Exercise
Go to the line holding "Panicked => False" in the entries below and write out exactly every line down to and including the line holding "TxBody c _ =>".

(Records from a collection)
-- Opening Marker --
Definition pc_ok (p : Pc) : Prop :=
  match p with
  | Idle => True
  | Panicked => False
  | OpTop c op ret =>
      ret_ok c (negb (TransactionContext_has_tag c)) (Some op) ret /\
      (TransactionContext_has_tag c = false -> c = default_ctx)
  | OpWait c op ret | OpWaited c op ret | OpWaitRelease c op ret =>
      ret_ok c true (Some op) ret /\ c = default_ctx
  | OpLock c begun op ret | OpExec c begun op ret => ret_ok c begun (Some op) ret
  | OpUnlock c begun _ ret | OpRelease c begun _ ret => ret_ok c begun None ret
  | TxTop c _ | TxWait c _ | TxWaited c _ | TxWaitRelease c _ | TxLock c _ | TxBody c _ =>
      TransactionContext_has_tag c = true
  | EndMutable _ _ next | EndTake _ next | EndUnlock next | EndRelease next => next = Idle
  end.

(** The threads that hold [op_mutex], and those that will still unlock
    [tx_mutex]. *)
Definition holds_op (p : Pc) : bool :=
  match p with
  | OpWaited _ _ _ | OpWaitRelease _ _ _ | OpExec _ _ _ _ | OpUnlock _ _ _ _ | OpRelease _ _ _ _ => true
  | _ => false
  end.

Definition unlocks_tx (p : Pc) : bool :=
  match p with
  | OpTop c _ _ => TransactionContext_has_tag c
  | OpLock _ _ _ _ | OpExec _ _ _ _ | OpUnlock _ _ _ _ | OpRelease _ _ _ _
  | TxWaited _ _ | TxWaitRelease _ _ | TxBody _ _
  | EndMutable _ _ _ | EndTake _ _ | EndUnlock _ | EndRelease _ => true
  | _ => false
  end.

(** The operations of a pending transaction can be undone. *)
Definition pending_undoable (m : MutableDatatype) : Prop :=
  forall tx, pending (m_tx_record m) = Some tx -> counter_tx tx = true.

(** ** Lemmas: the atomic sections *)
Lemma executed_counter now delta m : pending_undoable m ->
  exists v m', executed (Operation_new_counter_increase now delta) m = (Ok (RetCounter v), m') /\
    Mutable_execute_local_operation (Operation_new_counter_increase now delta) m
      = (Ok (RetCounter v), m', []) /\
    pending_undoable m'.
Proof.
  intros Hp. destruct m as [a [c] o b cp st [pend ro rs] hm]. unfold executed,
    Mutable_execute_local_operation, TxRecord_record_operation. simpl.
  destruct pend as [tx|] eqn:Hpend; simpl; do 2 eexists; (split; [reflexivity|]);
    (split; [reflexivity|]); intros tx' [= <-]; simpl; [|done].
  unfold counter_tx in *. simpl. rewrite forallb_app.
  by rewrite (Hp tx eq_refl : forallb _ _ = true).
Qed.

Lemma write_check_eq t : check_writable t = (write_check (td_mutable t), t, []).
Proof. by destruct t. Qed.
-- Closing Marker --
-- Opening Marker --
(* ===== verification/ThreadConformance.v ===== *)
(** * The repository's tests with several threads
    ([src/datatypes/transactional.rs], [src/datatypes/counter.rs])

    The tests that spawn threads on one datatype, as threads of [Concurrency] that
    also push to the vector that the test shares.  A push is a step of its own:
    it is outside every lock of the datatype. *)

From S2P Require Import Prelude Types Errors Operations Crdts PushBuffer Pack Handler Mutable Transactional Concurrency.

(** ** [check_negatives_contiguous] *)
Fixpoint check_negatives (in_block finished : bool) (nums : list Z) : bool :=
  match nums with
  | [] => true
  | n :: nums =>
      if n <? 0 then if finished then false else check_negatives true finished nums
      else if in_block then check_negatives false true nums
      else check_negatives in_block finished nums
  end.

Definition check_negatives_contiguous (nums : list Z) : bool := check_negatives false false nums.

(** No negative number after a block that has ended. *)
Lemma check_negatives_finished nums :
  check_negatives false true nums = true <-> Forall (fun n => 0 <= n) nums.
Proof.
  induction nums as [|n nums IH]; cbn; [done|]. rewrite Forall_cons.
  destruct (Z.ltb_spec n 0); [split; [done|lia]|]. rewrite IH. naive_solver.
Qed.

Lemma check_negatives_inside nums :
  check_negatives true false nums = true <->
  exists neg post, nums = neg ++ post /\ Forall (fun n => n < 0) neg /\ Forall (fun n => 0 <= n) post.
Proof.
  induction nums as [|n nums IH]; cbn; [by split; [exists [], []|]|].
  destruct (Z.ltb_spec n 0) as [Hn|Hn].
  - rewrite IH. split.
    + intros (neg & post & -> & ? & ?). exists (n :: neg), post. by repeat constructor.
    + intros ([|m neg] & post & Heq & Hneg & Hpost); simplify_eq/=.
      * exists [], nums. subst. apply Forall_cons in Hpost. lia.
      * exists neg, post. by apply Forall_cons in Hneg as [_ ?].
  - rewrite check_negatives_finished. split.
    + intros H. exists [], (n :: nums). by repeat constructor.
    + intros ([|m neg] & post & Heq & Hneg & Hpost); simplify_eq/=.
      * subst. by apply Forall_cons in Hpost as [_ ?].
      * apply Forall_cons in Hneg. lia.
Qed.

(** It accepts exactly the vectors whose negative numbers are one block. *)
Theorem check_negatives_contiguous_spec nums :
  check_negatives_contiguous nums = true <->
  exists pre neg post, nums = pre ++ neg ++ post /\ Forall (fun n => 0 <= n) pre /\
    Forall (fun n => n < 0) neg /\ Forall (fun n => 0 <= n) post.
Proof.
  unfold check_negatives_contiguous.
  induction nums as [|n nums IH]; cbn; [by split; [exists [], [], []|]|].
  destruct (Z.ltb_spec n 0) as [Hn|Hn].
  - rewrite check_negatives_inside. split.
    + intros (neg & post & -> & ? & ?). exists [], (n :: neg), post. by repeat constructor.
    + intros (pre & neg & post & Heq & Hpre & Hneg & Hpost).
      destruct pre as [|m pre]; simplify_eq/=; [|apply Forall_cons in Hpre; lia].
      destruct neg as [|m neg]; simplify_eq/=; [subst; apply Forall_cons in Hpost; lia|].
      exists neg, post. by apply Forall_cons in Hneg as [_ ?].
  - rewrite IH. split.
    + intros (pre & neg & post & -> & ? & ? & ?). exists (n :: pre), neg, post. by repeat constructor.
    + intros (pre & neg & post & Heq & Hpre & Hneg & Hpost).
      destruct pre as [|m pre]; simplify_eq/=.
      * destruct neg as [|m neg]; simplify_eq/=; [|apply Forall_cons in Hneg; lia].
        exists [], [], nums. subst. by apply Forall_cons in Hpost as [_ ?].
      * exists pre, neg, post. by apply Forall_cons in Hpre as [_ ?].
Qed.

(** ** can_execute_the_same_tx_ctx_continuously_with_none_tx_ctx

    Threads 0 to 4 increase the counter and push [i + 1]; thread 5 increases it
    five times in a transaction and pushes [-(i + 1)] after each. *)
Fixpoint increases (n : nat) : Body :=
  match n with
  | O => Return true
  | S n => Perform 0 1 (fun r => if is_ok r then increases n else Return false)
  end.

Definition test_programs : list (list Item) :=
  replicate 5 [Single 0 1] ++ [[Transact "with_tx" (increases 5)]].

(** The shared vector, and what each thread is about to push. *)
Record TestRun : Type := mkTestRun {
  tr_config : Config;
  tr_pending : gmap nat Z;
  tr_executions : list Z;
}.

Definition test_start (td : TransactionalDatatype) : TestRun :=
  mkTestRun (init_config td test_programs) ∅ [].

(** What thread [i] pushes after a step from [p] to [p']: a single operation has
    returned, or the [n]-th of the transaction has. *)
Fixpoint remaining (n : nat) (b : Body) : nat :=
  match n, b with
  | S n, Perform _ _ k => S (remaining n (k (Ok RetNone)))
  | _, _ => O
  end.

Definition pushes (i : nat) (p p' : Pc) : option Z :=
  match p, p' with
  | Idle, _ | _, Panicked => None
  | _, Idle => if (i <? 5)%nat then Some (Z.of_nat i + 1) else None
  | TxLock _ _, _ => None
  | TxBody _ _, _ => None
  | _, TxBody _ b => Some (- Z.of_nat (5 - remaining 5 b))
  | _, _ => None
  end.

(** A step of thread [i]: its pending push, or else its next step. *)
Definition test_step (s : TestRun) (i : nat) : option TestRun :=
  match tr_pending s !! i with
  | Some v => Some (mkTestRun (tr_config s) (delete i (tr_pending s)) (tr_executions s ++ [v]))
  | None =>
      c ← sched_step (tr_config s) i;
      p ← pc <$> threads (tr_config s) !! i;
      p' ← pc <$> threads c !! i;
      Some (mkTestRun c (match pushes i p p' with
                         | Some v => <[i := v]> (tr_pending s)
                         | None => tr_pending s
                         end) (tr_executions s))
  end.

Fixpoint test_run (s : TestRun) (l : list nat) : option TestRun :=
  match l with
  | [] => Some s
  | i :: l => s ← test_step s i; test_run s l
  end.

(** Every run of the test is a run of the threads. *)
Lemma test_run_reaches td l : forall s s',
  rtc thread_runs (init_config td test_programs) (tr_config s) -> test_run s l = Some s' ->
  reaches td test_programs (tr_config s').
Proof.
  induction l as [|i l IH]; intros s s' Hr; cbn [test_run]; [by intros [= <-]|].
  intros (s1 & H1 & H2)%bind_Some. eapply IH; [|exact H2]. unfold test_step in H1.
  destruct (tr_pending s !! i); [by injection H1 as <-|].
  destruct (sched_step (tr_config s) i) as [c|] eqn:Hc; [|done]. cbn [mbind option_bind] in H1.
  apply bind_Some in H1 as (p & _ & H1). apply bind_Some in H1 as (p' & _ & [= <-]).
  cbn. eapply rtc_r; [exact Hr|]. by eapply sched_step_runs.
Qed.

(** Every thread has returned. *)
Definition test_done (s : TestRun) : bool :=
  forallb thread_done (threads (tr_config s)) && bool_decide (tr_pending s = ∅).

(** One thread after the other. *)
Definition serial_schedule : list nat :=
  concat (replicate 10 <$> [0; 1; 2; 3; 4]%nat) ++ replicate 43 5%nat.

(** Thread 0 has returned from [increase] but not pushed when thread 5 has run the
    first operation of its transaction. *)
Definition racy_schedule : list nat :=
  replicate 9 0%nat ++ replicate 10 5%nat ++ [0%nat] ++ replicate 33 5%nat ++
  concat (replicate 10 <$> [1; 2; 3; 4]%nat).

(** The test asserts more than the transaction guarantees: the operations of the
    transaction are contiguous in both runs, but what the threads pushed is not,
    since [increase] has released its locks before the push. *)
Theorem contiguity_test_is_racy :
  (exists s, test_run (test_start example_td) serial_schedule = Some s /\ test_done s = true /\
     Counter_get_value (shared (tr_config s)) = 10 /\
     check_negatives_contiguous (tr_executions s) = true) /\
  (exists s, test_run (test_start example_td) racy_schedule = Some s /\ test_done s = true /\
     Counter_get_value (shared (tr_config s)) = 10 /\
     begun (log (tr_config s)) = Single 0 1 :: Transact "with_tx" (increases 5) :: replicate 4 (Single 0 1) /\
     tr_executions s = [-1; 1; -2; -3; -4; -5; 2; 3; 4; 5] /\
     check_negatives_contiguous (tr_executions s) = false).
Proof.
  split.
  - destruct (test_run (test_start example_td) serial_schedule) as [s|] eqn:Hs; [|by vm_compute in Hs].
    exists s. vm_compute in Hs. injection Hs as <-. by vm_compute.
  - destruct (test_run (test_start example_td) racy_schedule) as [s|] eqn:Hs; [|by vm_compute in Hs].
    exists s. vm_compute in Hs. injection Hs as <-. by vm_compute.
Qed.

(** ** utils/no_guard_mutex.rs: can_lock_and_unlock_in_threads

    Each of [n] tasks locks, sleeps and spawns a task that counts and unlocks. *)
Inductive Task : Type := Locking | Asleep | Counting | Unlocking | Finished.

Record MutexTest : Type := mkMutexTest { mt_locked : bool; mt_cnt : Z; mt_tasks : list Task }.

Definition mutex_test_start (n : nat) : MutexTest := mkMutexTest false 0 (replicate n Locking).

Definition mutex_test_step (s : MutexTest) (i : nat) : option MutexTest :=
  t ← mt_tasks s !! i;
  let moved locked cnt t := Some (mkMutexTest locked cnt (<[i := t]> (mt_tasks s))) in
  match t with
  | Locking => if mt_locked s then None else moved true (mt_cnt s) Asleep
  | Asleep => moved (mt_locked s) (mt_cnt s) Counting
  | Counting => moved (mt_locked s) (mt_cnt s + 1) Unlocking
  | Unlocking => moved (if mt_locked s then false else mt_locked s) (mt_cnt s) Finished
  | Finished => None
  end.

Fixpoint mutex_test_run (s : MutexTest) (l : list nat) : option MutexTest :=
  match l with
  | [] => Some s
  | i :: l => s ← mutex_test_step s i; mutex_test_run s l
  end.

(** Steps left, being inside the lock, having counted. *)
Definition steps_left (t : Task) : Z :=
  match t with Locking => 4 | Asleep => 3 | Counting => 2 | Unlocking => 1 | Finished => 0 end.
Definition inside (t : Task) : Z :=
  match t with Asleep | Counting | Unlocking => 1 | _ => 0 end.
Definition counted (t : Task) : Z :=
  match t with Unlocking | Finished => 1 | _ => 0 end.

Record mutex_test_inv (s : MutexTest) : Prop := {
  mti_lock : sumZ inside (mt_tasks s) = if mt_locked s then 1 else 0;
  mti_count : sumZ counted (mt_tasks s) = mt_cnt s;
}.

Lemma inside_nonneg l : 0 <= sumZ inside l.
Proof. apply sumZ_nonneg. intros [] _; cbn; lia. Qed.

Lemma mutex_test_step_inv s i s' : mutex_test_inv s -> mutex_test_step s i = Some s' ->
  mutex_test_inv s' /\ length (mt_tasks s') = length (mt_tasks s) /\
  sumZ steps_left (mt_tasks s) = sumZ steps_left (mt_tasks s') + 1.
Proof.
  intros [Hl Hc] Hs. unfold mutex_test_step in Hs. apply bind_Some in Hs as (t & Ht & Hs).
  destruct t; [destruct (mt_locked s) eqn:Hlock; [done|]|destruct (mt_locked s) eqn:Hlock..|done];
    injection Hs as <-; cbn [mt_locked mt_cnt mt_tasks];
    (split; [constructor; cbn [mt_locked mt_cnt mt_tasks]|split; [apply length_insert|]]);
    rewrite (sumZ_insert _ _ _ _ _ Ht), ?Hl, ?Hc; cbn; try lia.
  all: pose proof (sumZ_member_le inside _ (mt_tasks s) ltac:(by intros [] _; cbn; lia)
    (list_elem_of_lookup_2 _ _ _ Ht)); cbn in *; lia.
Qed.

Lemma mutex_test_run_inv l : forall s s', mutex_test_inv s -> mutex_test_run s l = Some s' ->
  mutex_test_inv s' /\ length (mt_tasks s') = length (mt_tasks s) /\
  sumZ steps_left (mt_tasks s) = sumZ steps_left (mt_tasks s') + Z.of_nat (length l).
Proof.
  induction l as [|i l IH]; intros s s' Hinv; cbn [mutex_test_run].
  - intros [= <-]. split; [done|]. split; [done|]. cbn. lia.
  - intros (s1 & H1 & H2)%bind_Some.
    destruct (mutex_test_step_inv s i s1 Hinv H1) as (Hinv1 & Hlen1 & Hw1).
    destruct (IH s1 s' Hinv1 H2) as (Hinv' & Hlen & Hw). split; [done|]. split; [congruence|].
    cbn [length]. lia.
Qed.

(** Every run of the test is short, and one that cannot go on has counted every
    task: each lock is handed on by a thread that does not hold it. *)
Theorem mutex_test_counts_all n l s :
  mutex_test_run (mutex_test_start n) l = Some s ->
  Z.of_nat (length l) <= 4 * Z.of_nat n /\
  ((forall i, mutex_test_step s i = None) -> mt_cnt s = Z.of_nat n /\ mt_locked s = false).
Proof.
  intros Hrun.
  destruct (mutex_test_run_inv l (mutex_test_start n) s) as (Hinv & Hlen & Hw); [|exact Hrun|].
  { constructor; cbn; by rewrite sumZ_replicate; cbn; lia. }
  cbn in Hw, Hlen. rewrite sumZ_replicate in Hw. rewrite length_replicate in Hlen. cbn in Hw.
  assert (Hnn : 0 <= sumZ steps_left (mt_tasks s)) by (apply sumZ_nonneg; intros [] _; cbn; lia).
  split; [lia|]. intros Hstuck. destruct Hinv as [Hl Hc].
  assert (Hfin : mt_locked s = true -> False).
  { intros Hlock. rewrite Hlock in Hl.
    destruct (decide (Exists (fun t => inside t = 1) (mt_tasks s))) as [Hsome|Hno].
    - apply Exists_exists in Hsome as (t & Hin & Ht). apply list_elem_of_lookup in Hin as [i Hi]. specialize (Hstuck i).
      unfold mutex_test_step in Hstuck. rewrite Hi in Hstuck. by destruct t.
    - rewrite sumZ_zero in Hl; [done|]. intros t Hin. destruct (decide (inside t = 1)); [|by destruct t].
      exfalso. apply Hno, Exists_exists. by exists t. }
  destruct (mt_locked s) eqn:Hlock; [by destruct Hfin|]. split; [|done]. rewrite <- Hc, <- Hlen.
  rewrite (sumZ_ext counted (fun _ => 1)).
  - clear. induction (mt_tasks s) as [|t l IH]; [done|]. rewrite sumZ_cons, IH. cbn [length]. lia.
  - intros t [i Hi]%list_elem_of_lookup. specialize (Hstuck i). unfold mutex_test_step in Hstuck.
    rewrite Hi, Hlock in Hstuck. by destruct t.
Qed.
-- Closing Marker --
Exercise solution
  | Panicked => False
  | OpTop c op ret =>
      ret_ok c (negb (TransactionContext_has_tag c)) (Some op) ret /\
      (TransactionContext_has_tag c = false -> c = default_ctx)
  | OpWait c op ret | OpWaited c op ret | OpWaitRelease c op ret =>
      ret_ok c true (Some op) ret /\ c = default_ctx
  | OpLock c begun op ret | OpExec c begun op ret => ret_ok c begun (Some op) ret
  | OpUnlock c begun _ ret | OpRelease c begun _ ret => ret_ok c begun None ret
  | TxTop c _ | TxWait c _ | TxWaited c _ | TxWaitRelease c _ | TxLock c _ | TxBody c _ =>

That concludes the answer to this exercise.